To Andrea Franchini’s eye, the apartment checked all the boxes. It occupied the parlor floor of a turn-of-the-century Manhattan townhouse. It had a fireplace. Two bedrooms. A patio. A prime location in Chelsea that offered just the sort of lived-in neighborhood feel that Andrea, a native of Rome and a New Yorker since 2010, was after. “I knew it was mine right away,” he says. “I made a deal with the seller that same night.” The apartment’s only downfall was its dated interior, which had remained untouched since the 1970s. But for that, its new owner had a vision—and an expert team to help him realize it.
Architect Brad Sherman constructed living room steps that also serve as supplementary seating. (left)
Architect Brad Sherman of Float Studio and interior designer Patrick McGrath, longtime friends, were enlisted to aid in a top-to-bottom overhaul that spanned three months and encompassed a host of impactful changes. To create the modern urban oasis Andrea had in mind, walls were removed to maximize natural light, solid doors were replaced with glass, and pre-existing molding and trim were boxed out in favor of cleaner lines and corners.
Most often, Andrea can be found in the den, reading or watching a movie. “I like to open the patio door and let the fresh air come in,” he says.
Andrea, who works as the assistant regional director of culture and entertainment for Edition Hotels, needed space to host friends, so a midcentury-inspired sunken living room—complete with cove lighting and steps that double as additional seating—was constructed to comfortably accommodate 15—or, for a party, “up to 30,” he says.
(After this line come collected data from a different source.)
Lemma on_mouse_move_takes_control_witness :
  control_active (snd (on_mouse_move 100 5 500 started_capture)) = true
  /\ control_active (snd (on_mouse_move 100 500 500 started_capture)) = false.
Proof.
  assert (Hr : float_lt (float_sub 100 (last_mouse_time started_capture))
                 (mouse_interval started_capture) = false) by (vm_compute; reflexivity).
  pose proof (on_mouse_move_takes_control_exactly_at_an_edge 100 5 500
                started_capture eq_refl eq_refl Hr) as H1.
  pose proof (on_mouse_move_takes_control_exactly_at_an_edge 100 500 500
                started_capture eq_refl eq_refl Hr) as H2.
  cbv zeta in H1, H2.
  destruct (on_mouse_move 100 5 500 started_capture) as [signals1 self1].
  destruct (on_mouse_move 100 500 500 started_capture) as [signals2 self2].
  cbn [snd]. destruct H1 as [H1 _], H2 as [H2 _]. split.
  - apply H1. left. vm_compute. discriminate.
  - destruct (control_active self2); [|reflexivity].
    exfalso. destruct H2 as [H2 _]. specialize (H2 eq_refl).
    vm_compute in H2. intuition congruence.
Defined.

Lemma discovery_listener_witness :
  let ip := "192.168.1.20"%string in
  handle_datagram (lib:=array_lib) 12346 (str_encode "WIFIKEY_DISCOVERY") ip = Ignored
  /\ handle_datagram (lib:=array_lib) 12346 (DISCOVERY_RESPONSE ++ [xff]) ip
     = ListenerStops UnicodeDecodeError
  /\ handle_datagram (lib:=array_lib) 12346 (DISCOVERY_RESPONSE ++ str_encode "[]") ip
     = ListenerStops TypeError
  /\ handle_datagram (lib:=array_lib) 12346 DISCOVERY_RESPONSE ip
     = Emitted [ ("name", PStr "Android Device (192.168.1.20)");
                 ("ip", PStr ip); ("port", PInt 12346) ]%string
         (LogDeviceDiscoveredAt ip).
Proof.
  cbv zeta.
  destruct (discovery_descriptor_carries_the_sender_address (lib:=array_lib) 12346
              (str_encode "WIFIKEY_DISCOVERY") "192.168.1.20") as (H1 & _).
  destruct (discovery_descriptor_carries_the_sender_address (lib:=array_lib) 12346
              (DISCOVERY_RESPONSE ++ [xff]) "192.168.1.20") as (_ & H2 & _).
  destruct (discovery_descriptor_carries_the_sender_address (lib:=array_lib) 12346
              (DISCOVERY_RESPONSE ++ str_encode "[]") "192.168.1.20")
    as (_ & _ & H3 & _).
  destruct (discovery_descriptor_carries_the_sender_address (lib:=array_lib) 12346
              DISCOVERY_RESPONSE "192.168.1.20") as (_ & _ & _ & _ & _ & H6 & _).
  cbv zeta in H1, H2, H3, H6.
  split; [apply H1; vm_compute; reflexivity|].
  split; [apply H2; vm_compute; reflexivity|].
  split.
  - apply (H3 "[]"%string (PList [])); try (vm_compute; reflexivity).
    intros d. discriminate.
  - apply (H6 EmptyString); vm_compute; reflexivity.
Defined.

Lemma earlier_receive_thread_witness :
  exists st1 st2 st3,
    handle_client_connection (lib:=ref_lib) net_up pixel_net ref_strip 0 1%nat
      pixel_address idle_manager = Done tt st1
    /\ handle_client_connection (lib:=ref_lib) net_up pixel_net ref_strip 5 2%nat
         pixel_address (add_trace (repeat (SockRecv 1%nat) 3) st1) = Done tt st2
    /\ client_socket st2 = Some 2%nat /\ connected st2 = true
    /\ handle_client_data (lib:=ref_lib) 1%nat [RecvTimeout] st2
       = Some ([LogErrorReceivingData], Done tt st3)
    /\ client_socket st3 = None /\ connected st3 = false
    /\ In 2%nat (closed st3).
Proof.
  assert (Hreply : forall s, replies_handshake (lib:=ref_lib) pixel_net ref_strip s "Pixel").
  { intros s. exists (str_encode (text_of pixel_reply ++ newline)),
      (text_of pixel_reply ++ newline)%string,
      [ ("type", PStr "handshake_response"); ("device_name", PStr "Pixel") ]%string.
    repeat split; vm_compute; reflexivity. }
  assert (H1 : ~ In 1%nat (closed idle_manager)) by (cbn; tauto).
  assert (H2 : ~ In 2%nat (closed idle_manager)) by (cbn; tauto).
  assert (Hneq : 1%nat <> 2%nat) by discriminate.
  destruct (earlier_receive_thread_ends_the_later_session (lib:=ref_lib) net_up
              pixel_net ref_strip 0 5 1%nat 2%nat pixel_address pixel_address
              "Pixel" "Pixel" idle_manager 3%nat RecvTimeout []
              eq_refl eq_refl eq_refl H1 H2 Hneq (Hreply 1%nat) (Hreply 2%nat))
    as (st1 & st1' & st2 & st3 & E1 & _ & -> & _ & E2 & Hs2 & Hc2 & _ & _ & E & Hs3
        & Hc3 & _ & Hcl3).
  exists st1, st2, st3. repeat split; assumption.
Defined.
An Ettore Sottsass marble table holds a Tina Barney portrait of Italian art dealer Leo Castelli.
The apartment’s true scene-stealers, however, are pieces from Andrea’s growing collection of furniture—including standouts by Pierre Paulin, Gio Ponti, Ettore Sottsass, Mies van der Rohe, and Donald Judd—and photography (think Robert Mapplethorpe, Peter Hujar, Bruce Weber, and more). “I see this space as a tribute to my first 10 years in New York City,” he says, “and a reflection of how my tastes were influenced by the art and design community that I’ve been lucky enough to meet here.”
Once a separate room, the matte black kitchen now looks out on the light-filled living area.
White walls allow brightly colored furniture—like a vintage Massimo Vignelli sofa, and these lilac Pierre Paulin lounge chairs—to pop.
His career in hospitality has made an impact as well. But despite the implications of a 30-person living room, Andrea insists he prefers something more low-key when he’s off the clock. “Most of the entertaining I do happens at work,” he says. “Home is just for myself and my closest friends.”
Do It Yourself
When working with statement furniture, keep surroundings simple. As shown throughout this space, white walls and understated accents allow bolder pieces to take center stage.
Embrace dayb as a guest room “do.” The custom piece in Andrea’s den functions as a full-size bed when guests come to stay—and as a cozy, extra-deep sofa once they’ve left.
Match lighting to mood. In this apartment’s minimal master bedroom, a single suspended bulb is an elegant stand-in for a traditional bide lamp; in the living room, cove lighting adds warmth and just the right amount of drama.
“I was inspired by my time here in New York and by my Italian roots,” Andrea says of his vision for the space. “But I also drew inspiration from the houses designed by Luis Barragan in CDMX, John Lautner in L.A., and Donald Judd in Marfa—all of which are places I love.”